Report the lines of the data below that contain the string "whiteSpaceAtStart".

RECORDS FOR THIS EXERCISE –
○ ○ ○ ○

(** * Notelytic: the note dashboard's storage layer and derived views

    A shallow embedding of the dashboard component.  The repository holds
    it in two revisions, [src/components/app-page.tsx] and the unnamed
    source part; the functions modelled here read the same in both, up to
    type annotations and one blank in a toast text.

    Conventions of the embedding.
    - A JavaScript string is a [string]: the UTF-8 bytes of a well-formed
      string (one without lone surrogates).  The literals of the source are
      kept byte for byte.  [trim] removes the white space and line
      terminators of ECMA-262, ASCII or not.
    - What the engine decides is taken from a [Platform]: the case mapping
      of [toLowerCase], the collation of [localeCompare], the algorithm of
      [Array.prototype.sort], and what [Date.parse] makes of a string that
      is not in the format of [toISOString].  A [Platform] gives these
      functions together with what ECMA-262 requires of them; the
      statements hold on every platform.
    - A [Date] is its time value: a number of milliseconds, or NaN for an
      "Invalid Date".
    - The IndexedDB database [NotelyticsDB] is a pair of object stores with
      in-line keys ([keyPath] 'id' and 'name'), each a finite map from key to
      record.  A [put] of a record with a key succeeds; one of a value
      without a key throws, which a backup file can bring about.
    - A component function is a state transformer over [State]: the React
      state it reads and sets, the database, and the toasts shown so far.
      Each call runs to completion before the next one starts, so the
      [notes] a callback closes over are the current ones. *)

From Stdlib Require Import ZArith Lia Ascii String.
From stdpp Require Import base option list gmap strings pretty sorting.

(** ** JavaScript strings *)

Module JsString.

(** [String.prototype.startsWith] *)
Fixpoint startsWith (s p : string) {struct p} : bool :=
  match p, s with
  | EmptyString, _ => true
  | String _ _, EmptyString => false
  | String a p', String b s' => Ascii.eqb a b && startsWith s' p'
  end.

(** [String.prototype.includes]: [sub] occurs in [s] at some position. *)
Fixpoint includes (s sub : string) : bool :=
  startsWith s sub ||
  match s with
  | EmptyString => false
  | String _ s' => includes s' sub
  end.

(** White space, as [trim] understands it: the WhiteSpace and
    LineTerminator code points of ECMA-262, by their UTF-8 bytes.
    One byte: U+0009 to U+000D and U+0020.  Two bytes: U+00A0.  Three
    bytes: U+1680, U+2000 to U+200A, U+2028, U+2029, U+202F, U+205F,
    U+3000 and U+FEFF. *)
Definition isWhiteSpace1 (a : nat) : bool :=
  bool_decide (a ∈ [9; 10; 11; 12; 13; 32]%nat).

Definition isWhiteSpace2 (a b : nat) : bool :=
  (a =? 194)%nat && (b =? 160)%nat.

Definition isWhiteSpace3 (a b c : nat) : bool :=
  (a =? 225)%nat && (b =? 154)%nat && (c =? 128)%nat
  || (a =? 226)%nat && (b =? 128)%nat
     && ((128 <=? c)%nat && (c <=? 138)%nat || bool_decide (c ∈ [168; 169; 175]%nat))
  || (a =? 226)%nat && (b =? 129)%nat && (c =? 159)%nat
  || (a =? 227)%nat && (b =? 128)%nat && (c =? 128)%nat
  || (a =? 239)%nat && (b =? 187)%nat && (c =? 191)%nat.

(** The number of bytes of the white-space code point [l] begins with, 0
    when it begins with none. *)
Definition whiteSpaceAtStart (l : list ascii) : nat :=
  match l with
  | a :: l1 =>
      if isWhiteSpace1 (nat_of_ascii a) then 1
      else match l1 with
           | b :: l2 =>
               if isWhiteSpace2 (nat_of_ascii a) (nat_of_ascii b) then 2
               else match l2 with
                    | c :: _ =>
                        if isWhiteSpace3 (nat_of_ascii a) (nat_of_ascii b) (nat_of_ascii c)
                        then 3 else 0
                    | [] => 0
                    end
           | [] => 0
           end
  | [] => 0
  end.

(** The same for the end of a string, read on its bytes last to first. *)
Definition whiteSpaceAtEnd (l : list ascii) : nat :=
  match l with
  | c :: l1 =>
      if isWhiteSpace1 (nat_of_ascii c) then 1
      else match l1 with
           | b :: l2 =>
               if isWhiteSpace2 (nat_of_ascii b) (nat_of_ascii c) then 2
               else match l2 with
                    | a :: _ =>
                        if isWhiteSpace3 (nat_of_ascii a) (nat_of_ascii b) (nat_of_ascii c)
                        then 3 else 0
                    | [] => 0
                    end
           | [] => 0
           end
  | [] => 0
  end.

(** Drop what [count] finds at the head, as long as it finds something. *)
Fixpoint strip (count : list ascii → nat) (fuel : nat) (l : list ascii) : list ascii :=
  match fuel with
  | O => l
  | S fuel' =>
      match count l with
      | O => l
      | S k => strip count fuel' (drop (S k) l)
      end
  end.

Definition trimStart (l : list ascii) : list ascii :=
  strip whiteSpaceAtStart (length l) l.

Definition trimEnd (l : list ascii) : list ascii :=
  reverse (strip whiteSpaceAtEnd (length l) (reverse l)).

(** [String.prototype.trim] *)
Definition trim (s : string) : string :=
  string_of_list_ascii (trimEnd (trimStart (list_ascii_of_string s))).

(** A string is truthy when it is not empty. *)
Definition truthy (s : string) : bool := negb (String.eqb s "").

End JsString.

(** ** JavaScript numbers, as far as the component uses them *)

Inductive JsNumber :=
  | Num (z : Z)
  | NaN.

(** [a - b] on numbers *)
Definition JsNumber_sub (a b : JsNumber) : JsNumber :=
  match a, b with
  | Num x, Num y => Num (x - y)
  | _, _ => NaN
  end.

(** A value a parsed JSON document can hold at a property that the
    component passes to [new Date(...)]; [JUndefined] is an absent
    property.  A number stands for its integral part, which is what
    [TimeClip] keeps of it.  An object or an array is read by [new Date] as
    the string [ToPrimitive] makes of it, and is a [JString] here. *)
Inductive JsonValue :=
  | JUndefined
  | JNull
  | JBool (b : bool)
  | JNumber (n : Z)
  | JString (s : string).

(** ** The platform *)

(** What a comparator says of [a] and [b], in the notation of ECMA-262:
    a <CF b, a =CF b, a >CF b. *)
Definition ltCF {A} (cmp : A → A → JsNumber) (a b : A) : Prop :=
  ∃ z, cmp a b = Num z ∧ (z < 0)%Z.
Definition eqCF {A} (cmp : A → A → JsNumber) (a b : A) : Prop :=
  cmp a b = Num 0.
Definition gtCF {A} (cmp : A → A → JsNumber) (a b : A) : Prop :=
  ∃ z, cmp a b = Num z ∧ (0 < z)%Z.

(** "A consistent comparator for a set of values S" (ECMA-262, at
    Array.prototype.sort): on S it never returns NaN, and it meets the
    five requirements listed there. *)
Record consistentComparator {A} (cmp : A → A → JsNumber) (S : A → Prop) : Prop := {
  cf_number : ∀ a b, S a → S b → cmp a b ≠ NaN;
  cf_refl : ∀ a, S a → eqCF cmp a a;
  cf_sym : ∀ a b, S a → S b → eqCF cmp a b → eqCF cmp b a;
  cf_trans_eq : ∀ a b c, S a → S b → S c → eqCF cmp a b → eqCF cmp b c → eqCF cmp a c;
  cf_trans_lt : ∀ a b c, S a → S b → S c → ltCF cmp a b → ltCF cmp b c → ltCF cmp a c;
  cf_trans_gt : ∀ a b c, S a → S b → S c → gtCF cmp a b → gtCF cmp b c → gtCF cmp a c
}.

(** The built-in functions whose result the engine decides, each with what
    ECMA-262 requires of it.
    - [toLowerCase]: [String.prototype.toLowerCase], the case mapping of
      the Unicode Character Database; of the empty string it is the empty
      string.
    - [localeCompare]: [String.prototype.localeCompare] with the default
      locale: the sign is what the collation gives; it "is required to be a
      consistent comparator defining a total ordering on the set of all
      Strings".
    - [Array_sort]: [Array.prototype.sort] with a comparator: the elements
      in a new order; for a comparator consistent on them, an element the
      comparator puts before another stands before it (ECMA-262: if
      SortCompare(old[j], old[k]) < 0 then π(j) < π(k)).  For any other
      comparator "the sort order is implementation-defined".
    - [Date_parse_other]: what [Date.parse] returns (a time value or NaN)
      for a string that is not in the format of [toISOString]: the shorter
      forms of that format, read in the local time zone when they carry a
      time and no offset, and "implementation-specific heuristics or
      date formats" for everything else. *)
Class Platform := {
  toLowerCase : string → string;
  toLowerCase_empty : toLowerCase "" = "";
  localeCompare : string → string → Z;
  localeCompare_consistent :
    consistentComparator (λ a b, Num (localeCompare a b)) (λ _, True);
  Array_sort : ∀ {A : Type}, (A → A → JsNumber) → list A → list A;
  Array_sort_reorders : ∀ {A} (cmp : A → A → JsNumber) (l : list A),
    Array_sort cmp l ≡ₚ l;
  Array_sort_sorts : ∀ {A} (cmp : A → A → JsNumber) (l : list A),
    consistentComparator cmp (λ x, x ∈ l) →
    ∀ i j x y, Array_sort cmp l !! i = Some x → Array_sort cmp l !! j = Some y →
               ltCF cmp x y → i < j;
  Date_parse_other : string → JsNumber
}.

(** ** Dates *)

Module JsDate.
Local Open Scope Z_scope.

Definition msPerDay : Z := 86400000.
Definition maxTime : Z := 8640000000000000.

Inductive t :=
  | ValidDate (time : Z)
  | InvalidDate.

Definition TimeClip (time : Z) : t :=
  if Z.abs time <=? maxTime then ValidDate time else InvalidDate.

(** A date that is not "Invalid Date" and lies in the range of time values. *)
Definition isValid (d : t) : bool :=
  match d with
  | ValidDate time => Z.abs time <=? maxTime
  | InvalidDate => false
  end.

(** [Date.prototype.getTime] *)
Definition getTime (d : t) : JsNumber :=
  match d with
  | ValidDate time => Num time
  | InvalidDate => NaN
  end.

Definition Day (time : Z) : Z := time / msPerDay.
Definition TimeWithinDay (time : Z) : Z := time mod msPerDay.

(** Year, month (1-12) and day of the month of a day number counted from
    1970-01-01, in the proleptic Gregorian calendar. *)
Definition civilFromDay (day : Z) : Z * Z * Z :=
  let z := day + 719468 in
  let era := z / 146097 in
  let doe := z mod 146097 in
  let yoe := (doe - doe / 1460 + doe / 36524 - doe / 146096) / 365 in
  let doy := doe - (365 * yoe + yoe / 4 - yoe / 100) in
  let mp := (5 * doy + 2) / 153 in
  let d := doy - (153 * mp + 2) / 5 + 1 in
  let m := if mp <? 10 then mp + 3 else mp - 9 in
  let y := yoe + era * 400 in
  (if m <=? 2 then y + 1 else y, m, d).

(** The day number of a civil date. *)
Definition MakeDay (y m d : Z) : Z :=
  let y' := if m <=? 2 then y - 1 else y in
  let era := y' / 400 in
  let yoe := y' mod 400 in
  let doy := (153 * (if 2 <? m then m - 3 else m + 9) + 2) / 5 + d - 1 in
  let doe := yoe * 365 + yoe / 4 - yoe / 100 + doy in
  era * 146097 + doe - 719468.

Definition MakeTime (h mi s ms : Z) : Z :=
  h * 3600000 + mi * 60000 + s * 1000 + ms.

Definition digitChar (n : Z) : ascii := ascii_of_nat (48 + Z.to_nat n).

(** The [w] low decimal digits of [n], most significant first. *)
Fixpoint pad (w : nat) (n : Z) : string :=
  match w with
  | O => EmptyString
  | S w' => String (digitChar (n / 10 ^ Z.of_nat w' mod 10)) (pad w' n)
  end.

Definition yearString (y : Z) : string :=
  if (0 <=? y) && (y <=? 9999) then pad 4 y
  else String (if y <? 0 then "-"%char else "+"%char) (pad 6 (Z.abs y)).

(** [Date.prototype.toISOString] of a valid time value:
    [YYYY-MM-DDTHH:mm:ss.sssZ], the year widened to a sign and six digits
    outside 0..9999. *)
Definition toISOString (time : Z) : string :=
  let '(y, m, d) := civilFromDay (Day time) in
  let tod := TimeWithinDay time in
  yearString y +:+ String "-" (pad 2 m +:+ String "-" (pad 2 d +:+ String "T" (
  pad 2 (tod / 3600000) +:+ String ":" (pad 2 (tod / 60000 mod 60) +:+ String ":" (
  pad 2 (tod / 1000 mod 60) +:+ String "." (pad 3 (tod mod 1000) +:+ "Z")))))).

Definition digitValue (c : ascii) : option Z :=
  let n := nat_of_ascii c in
  if (48 <=? n)%nat && (n <=? 57)%nat then Some (Z.of_nat n - 48) else None.

Fixpoint readDigits (w : nat) (s : string) (acc : Z) : option (Z * string) :=
  match w with
  | O => Some (acc, s)
  | S w' =>
      match s with
      | EmptyString => None
      | String c s' => v ← digitValue c; readDigits w' s' (acc * 10 + v)
      end
  end.

Definition expect (c : ascii) (s : string) : option string :=
  match s with
  | EmptyString => None
  | String c' s' => if Ascii.eqb c c' then Some s' else None
  end.

Definition readYear (s : string) : option (Z * string) :=
  match s with
  | String c s' =>
      if Ascii.eqb c "+" then readDigits 6 s' 0
      else if Ascii.eqb c "-" then '(y, r) ← readDigits 6 s' 0; Some (- y, r)
      else readDigits 4 s 0
  | EmptyString => None
  end.

(** The fields of a date-time string in the format of [toISOString], put
    together into a time value. *)
Definition parseISO (s : string) : option Z :=
  '(y, s) ← readYear s;
  s ← expect "-" s;
  '(m, s) ← readDigits 2 s 0;
  s ← expect "-" s;
  '(d, s) ← readDigits 2 s 0;
  s ← expect "T" s;
  '(h, s) ← readDigits 2 s 0;
  s ← expect ":" s;
  '(mi, s) ← readDigits 2 s 0;
  s ← expect ":" s;
  '(sec, s) ← readDigits 2 s 0;
  s ← expect "." s;
  '(ms, s) ← readDigits 3 s 0;
  s ← expect "Z" s;
  match s with
  | EmptyString => Some (MakeDay y m d * msPerDay + MakeTime h mi sec ms)
  | String _ _ => None
  end.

○ ○ ○ ○

PROBLEM SOLUTION –
Definition whiteSpaceAtStart (l : list ascii) : nat :=
  strip whiteSpaceAtStart (length l) l.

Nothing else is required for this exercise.